(** [DelRule] takes a rule by its position in what [GetRules] returned. *)
Definition remove_rule (DelRule : nat -> W -> option error * W) (names : Z -> option string) (iface : string) (local : list Addr)
    (acc : option error * bool) (entry : nat * option (list natExpr)) : M W (option error * bool) :=
  match acc.1, reverse_dnat names iface local entry.2 with
  | None, Some address =>
      failed ← DelRule entry.1;
      mret match failed with
           | Some e => (Some ("delete reverse DNAT for " +:+ addr_String address +:+ " on " +:+ iface +:+ ": " +:+ e)%string, acc.2)
           | None => (None, true)
           end
  | _, _ => mret acc
  end.

Definition removeReverseDNATRules (DelRule : nat -> W -> option error * W) (Flush : W -> option error * W) (iface : string) (local : list Addr) :
    M W (option error) :=
  canceled ← gets nat_ctx_err;
  match canceled with
  | Some e => mret (Some ("remove reverse DNAT: " +:+ e)%string)
  | None =>
      read ← GetRules preroutingChain;
      names ← gets ifaceNameByIndex;
      match read with
      | inr e => mret (if isNFTObjectMissing e then None else Some ("read NPT prerouting rules: " +:+ nre_text e)%string)
      | inl rules =>
          acc ← foldM (remove_rule DelRule names iface local) (None, false) (imap pair rules);
          match acc with
          | (Some e, _) => mret (Some e)
          | (None, false) => mret None
          | (None, true) =>
              failed ← Flush;
              mret match failed with Some e => Some ("commit reverse DNAT removal: " +:+ e)%string | None => None end
          end
      end
  end.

********

→ Task: Reproduce exactly the lines from the one with "read ← GetRules preroutingChain;" through the last line of the entries, keeping both of those lines and nothing else.

→ Answer space:
      read ← GetRules preroutingChain;
      names ← gets ifaceNameByIndex;
      match read with
      | inr e => mret (if isNFTObjectMissing e then None else Some ("read NPT prerouting rules: " +:+ nre_text e)%string)
      | inl rules =>
          acc ← foldM (remove_rule DelRule names iface local) (None, false) (imap pair rules);
          match acc with
          | (Some e, _) => mret (Some e)
          | (None, false) => mret None
          | (None, true) =>
              failed ← Flush;
              mret match failed with Some e => Some ("commit reverse DNAT removal: " +:+ e)%string | None => None end
          end
      end
  end.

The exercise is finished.